Fatima
Réalisé par Philippe Faucon
Avec Soria Zeroual, Zita Hanrot, Kenza Noah Aïche
France, 2015, 1h19
Date de sortie 7 octobre 2015
Sélectionné à la Quinzaine des Réalisateurs du Festival de Cannes 2015.
Synopsis
Fatima vit seule avec ses deux filles : Souad, 15 ans, adolescente en révolte, et Nesrine, 18 ans, qui commence des études de médecine. Fatima maîtrise mal le français et le vit comme une frustration dans ses rapports quotidiens avec ses filles. Toutes deux sont sa fierté, son moteur, son inquiétude aussi. Afin de leur offrir le meilleur avenir possible, Fatima travaille comme femme de ménage avec des horaires décalés.Un jour, elle chute dans un escalier. En arrêt de travail, Fatima se met à écrire en arabe ce qu’il ne lui a pas été possible de dire jusque-là en français à ses filles.
Un film tourné en partie en région lyonnaise
Le nouveau film réalisé par Philippe Faucon (Samia, La Trahison, Dans la vie, La Désintégration …) est librement adapté de deux ouvrages de Fatima Elayoubi – Prière à la lune et Enfin, je peux marcher seule . Une évocation de la vie d’une femme de ménage originaire du Maghreb qui élève seule ses filles adolescentes nées en France. Avec Fatima, Philippe Faucon pose la question de l’intégration et du décalage entre les générations d’immigrés.
Fatima a été tourné à Lyon durant l’été 2014 et à Marseille. Le réalisateur Philippe Faucon a confié le rôle titre de son dernier film à une femme de ménage et mère de famille de Givors, Soria Zeroual.
Fatima, une mère courage en laquelle beaucoup de reconnaissent
Le personnage de Fatima est avant tout celui une mère qui veut le meilleur pour ses filles. Cela donne un caractère universel au film. C’est d’ailleurs ce qu’a constaté le réalisateur Philippe Faucon dans toutes les salles où il a montré son film en avant-première ces dernières semaines : »Il y avait régulièrement quelqu’un qui parlait de sa mère à lui, d’origine polonaise ou italienne, ou même d’aucune origine étrangère, et qui avait retrouvé dans son rapport au film et au personnage quelque chose de très fort. C’est là que je me suis dit que le film avait atteint sa raison d’être, parce que, à ce moment-là, dans le rapport au personnage, il n’y a plus de foulard, il y a juste une histoire humaine, avec quelque chose de plus universel, et pour moi, c’est important. »
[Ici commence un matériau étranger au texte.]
Lemma pkg_id_no_whitespace r part : parts_of r part → contains_whitespace (full_pkg_id r) = false.
Proof.
  intros (Hc & _ & Hsp & Hf & _ & _ & Hn). pose proof (image_part_tagged _ _ _ Hc Hsp) as Ht.
  rewrite <-Hf in Ht. apply check_image_part_inv in Ht as (_ & _ & _ & Hws). unfold full_pkg_id.
  destruct (container_name r) as [n|]; [|done]. apply validate_container_name_inv in Hn as [_ Hn].
  change ("#" +:+ n) with (String "#" n). rewrite whitespace_app, Hws by done.
  pose proof (name_chars_no_whitespace n Hn) as Hw. destruct n as [|c n]; [done|].
  cbn [all_chars] in Hn. apply andb_prop in Hn as [Hc' _]. destruct (name_char_ascii c Hc') as (Hc1 & _ & _).
  change (String "#" (String c n)) with ("#" +:+ String c n). by rewrite whitespace_app, Hw.
Qed.

Lemma from_str_again r part : parts_of r part → from_str (full_pkg_id r) = Ok r.
Proof.
  intros Hp. pose proof (pkg_id_no_whitespace r part Hp) as Hws.
  destruct Hp as (Hc & Hh & Hsp & Hf & Hreg & Hrep & Hn).
  pose proof (image_part_tagged _ _ _ Hc Hsp) as Ht. destruct (split_image_tag_again _ _ _ Hsp) as [Hsp' Hsame].
  rewrite <-Hf in Ht, Hsp', Hsame.
  assert (contains_char "#" (full_ref r) = false) as Hh'.
  { destruct Hsame as [->|[Hi Htag]]; [done|]. rewrite Hf, Hi, Htag. by rewrite contains_char_app, Hh. }
  unfold from_str. rewrite trim_no_whitespace by done.
  assert (str_is_empty (full_pkg_id r) = false) as ->.
  { apply str_is_empty_false. unfold full_pkg_id. rewrite Hf. destruct (image r), (container_name r); done. }
  assert (∀ n, mkImageRef (infer_registry (image r)) (resolve_repository (image r)) (tag r) (image r)
                 (image r +:+ ":" +:+ tag r) n = mkImageRef (registry r) (repository r) (tag r) (image r) (full_ref r) n) as Hmk
    by (by rewrite Hf, Hreg, Hrep).
  unfold full_pkg_id. destruct (container_name r) as [n|] eqn:Hcn.
  - change ("#" +:+ n) with (String "#" n). rewrite split_once_app by done. rewrite Hn. cbn [mbind Result_bind].
    rewrite Ht. cbn [mbind Result_bind]. rewrite Hsp', Hmk. destruct r; cbn in *; by subst.
  - rewrite (proj2 (split_once_none _ _) Hh'). cbn [mbind Result_bind]. rewrite Ht. cbn [mbind Result_bind].
    rewrite Hsp', Hmk. destruct r; cbn in *; by subst.
Qed.

(** The identifier discovery builds for a container names the same image and that container. *)
Lemma qualified_identifier s r n :
  from_str s = Ok r → validate_container_name n = Ok tt →
  from_str (full_ref r +:+ "#" +:+ n) = Ok (mkImageRef (registry r) (repository r) (tag r) (image r) (full_ref r) (Some n)).
Proof.
  intros [part (H1 & H2 & H3 & H4 & H5 & H6 & _)]%from_str_parts Hn.
  apply (from_str_again (mkImageRef (registry r) (repository r) (tag r) (image r) (full_ref r) (Some n)) part).
  done.
Qed.

(** The registry and the repository make up the image. *)
Lemma registry_repository img :
  (is_registry (infer_registry img) = true ∧ img = infer_registry img +:+ "/" +:+ resolve_repository img) ∨
  infer_registry img = DEFAULT_REGISTRY ∧ (resolve_repository img = img ∨ resolve_repository img = "library/" +:+ img).
Proof.
  unfold infer_registry, resolve_repository. destruct (split_once "/" img) as [[first rest]|] eqn:Hs; [|by right; split; [|right]].
  apply split_once_spec in Hs as [-> _]. destruct (is_registry first) eqn:Hr; [by left|by right; split; [|left]].
Qed.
Philippe Faucon dresse le portait de trois femmes
Fatima, immigrée en France de première génération, est une femme-courage qui de petits en boulots en petits boulots se démène pour offrir à ses deux filles une vie meilleure. Son quotidien est émaillé par une violence sociale souvent insidieuse, celle de la bourgeoise qui l’emploie, le regard que lui renvoient les parents des camarades de ses filles, lui faisant ressentir le poids de la différence ou encore celle de la propriétaire qui refuse de louer son appartement à une femme voilée. Sans oublier la colère frontale de Souad sa plus jeune fille à son égard. Cette dernière n’accepte pas la vie laborieuse de sa mère, elle préférerait « voler plutôt que nettoyer la merde des autres ».
Maîtrisant encore mal le français, Fatima se sent coupée de la société à cause de la barrière de la langue et a du mal à communiquer avec ses filles. Pour pallier cette frustration, elle écrit quotidiennement des pensées dans sa langue natale dans un journal intime.
Nesrine est une aînée modèle dont la soif de réussite est à l’image de sa maîtrise de la langue de Molière. On devine qu’elle a dû très tôt aider sa mère dans ses démarches administratives et s’enrichir de lectures qui ont forgé son identité.
A l’inverse de sa soeur, Souad apparaît en rupture avec un environnement familial dont elle a honte et dont les expressions imagées et provocatrices ressemblent à celles de son environnement social. Elle reproche violemment à sa mère son manque d’instruction, dans le langage des jeunes de la rue « Tu es une cave. (…) Tu comprends tout de travers de toute façon. Tu ne sais même pas lire. » alors qu’elle-même sèche les cours.
Fatima est un film délicat, sensible, humaniste qui nous parle de la barrière de la langue, du fossé générationnel, du racisme ordinaire, des difficultés de l’intégration. Il est porté par trois actrices sublimes. Soria Zéroual illumine le film. Zita Hanrot et Kenza Noah Aïche, deux jeunes comédiennes professionnelles, interprètent leur personnage avec une grande justesse.